2. Transportdistanzen und internationale Korridore
Traditionell gilt im Schienengüterverkehr die Faustregel: Je länger die Strecke, desto wirtschaftlicher der Transport. In Österreich und dem angrenzenden Ausland (Deutschland, Italien, Osteuropa) amortisieren sich die Systemkosten der Bahn durch die Einsparung von Treibstoff und Fahrpersonal auf langen Strecken extrem schnell.
Der Mythos der Anschlussbahn: Geht Schienenlogistik auch ohne eigenes Gleis?
Ein häufiges Vorurteil lautet: „Wir haben kein Gleis am Werksgelände, also können wir die Bahn nicht nutzen.“ Das ist falsch.
Die moderne Schienenlogistik setzt auf multimodale Transportketten. Private EVUs wie Safety4you organisieren den sogenannten Vor- und Nachlauf. Dabei werden die Güter per Lkw auf der „First Mile“ abgeholt, an einem nahegelegenen Terminal oder Bahnhof auf den Güterzug umgeladen und auf der Langstrecke emissionsfrei transportiert. Eine eigene Anschlussbahn in Österreich ist somit ein logistischer Vorteil, aber längst keine zwingende Voraussetzung mehr.

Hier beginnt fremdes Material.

(** The window [entry(..).or_insert(..)] yields, restarted once it is over. *)
Definition current_window (c : ProviderCore) (handle : bytes) (method : Method.t)
    (now_unix : N) : RateWindow :=
  let fresh := {| starts_at_unix := now_unix; rate_count := 0 |} in
  let window := default fresh (rate c !! (handle, method)) in
  if RATE_WINDOW_SECONDS <=? saturating_sub now_unix (starts_at_unix window)
  then fresh else window.

(** The window is stored before it is tested. *)
Definition enforce_rate (c : ProviderCore) (handle : bytes) (method : Method.t) (now_unix : N) :
    ProviderCore * result unit ProviderError :=
  let window := current_window c handle method now_unix in
  if Method.rate_limit method <=? rate_count window
  then (set_rate c (<[(handle, method) := window]> (rate c)), Err RateLimited)
  else (set_rate c (<[(handle, method) :=
          {| starts_at_unix := starts_at_unix window; rate_count := rate_count window + 1 |}]>
          (rate c)), Ok tt).

(** *** Identity of a permission scope and of an approval *)

Definition namespace_bytes (ns : SelectedNamespace) : bytes :=
  match ns with NsHns => str_bytes "hns" | NsIcann => str_bytes "icann" end.

(** What [permission_scope] feeds to SHA-256. *)
Definition permission_scope_message (f : HostAuthorityRegistration) : bytes :=
  str_bytes "hns-provider-permission-scope/v2" ++ [Byte.x00]
  ++ namespace_bytes (namespace f) ++ [Byte.x00] ++ str_bytes (origin f).

Definition HEX : bytes := str_bytes "0123456789abcdef".
Definition hex_digit (i : N) : u8 := nth (N.to_nat i) HEX Byte.x00.
Definition hex_encode (bs : bytes) : bytes :=
  concat (map (fun b => [hex_digit (N.shiftr (Byte.to_N b) 4);
                         hex_digit (N.land (Byte.to_N b) 15)]) bs).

Fazit: Stellen Sie jetzt die Weichen für eine krisenfeste Logistik
Die Frage, ab wann sich der Schienengüterverkehr für Industrieunternehmen in Österreich lohnt, lässt sich heute nicht mehr nur in reinen Betriebskosten (Euro pro Kilometer) beantworten. Wer die Vorteile des Gütertransports per Bahn nutzt, sichert sich:
- Eine drastische CO2-Einsparung in der Logistik, die direkt in den Nachhaltigkeitsbericht einfließt.
- Unabhängigkeit vom Lkw-Fahrermangel.
- Planbare Fixkosten durch langfristig gesicherte Trassenkapazitäten.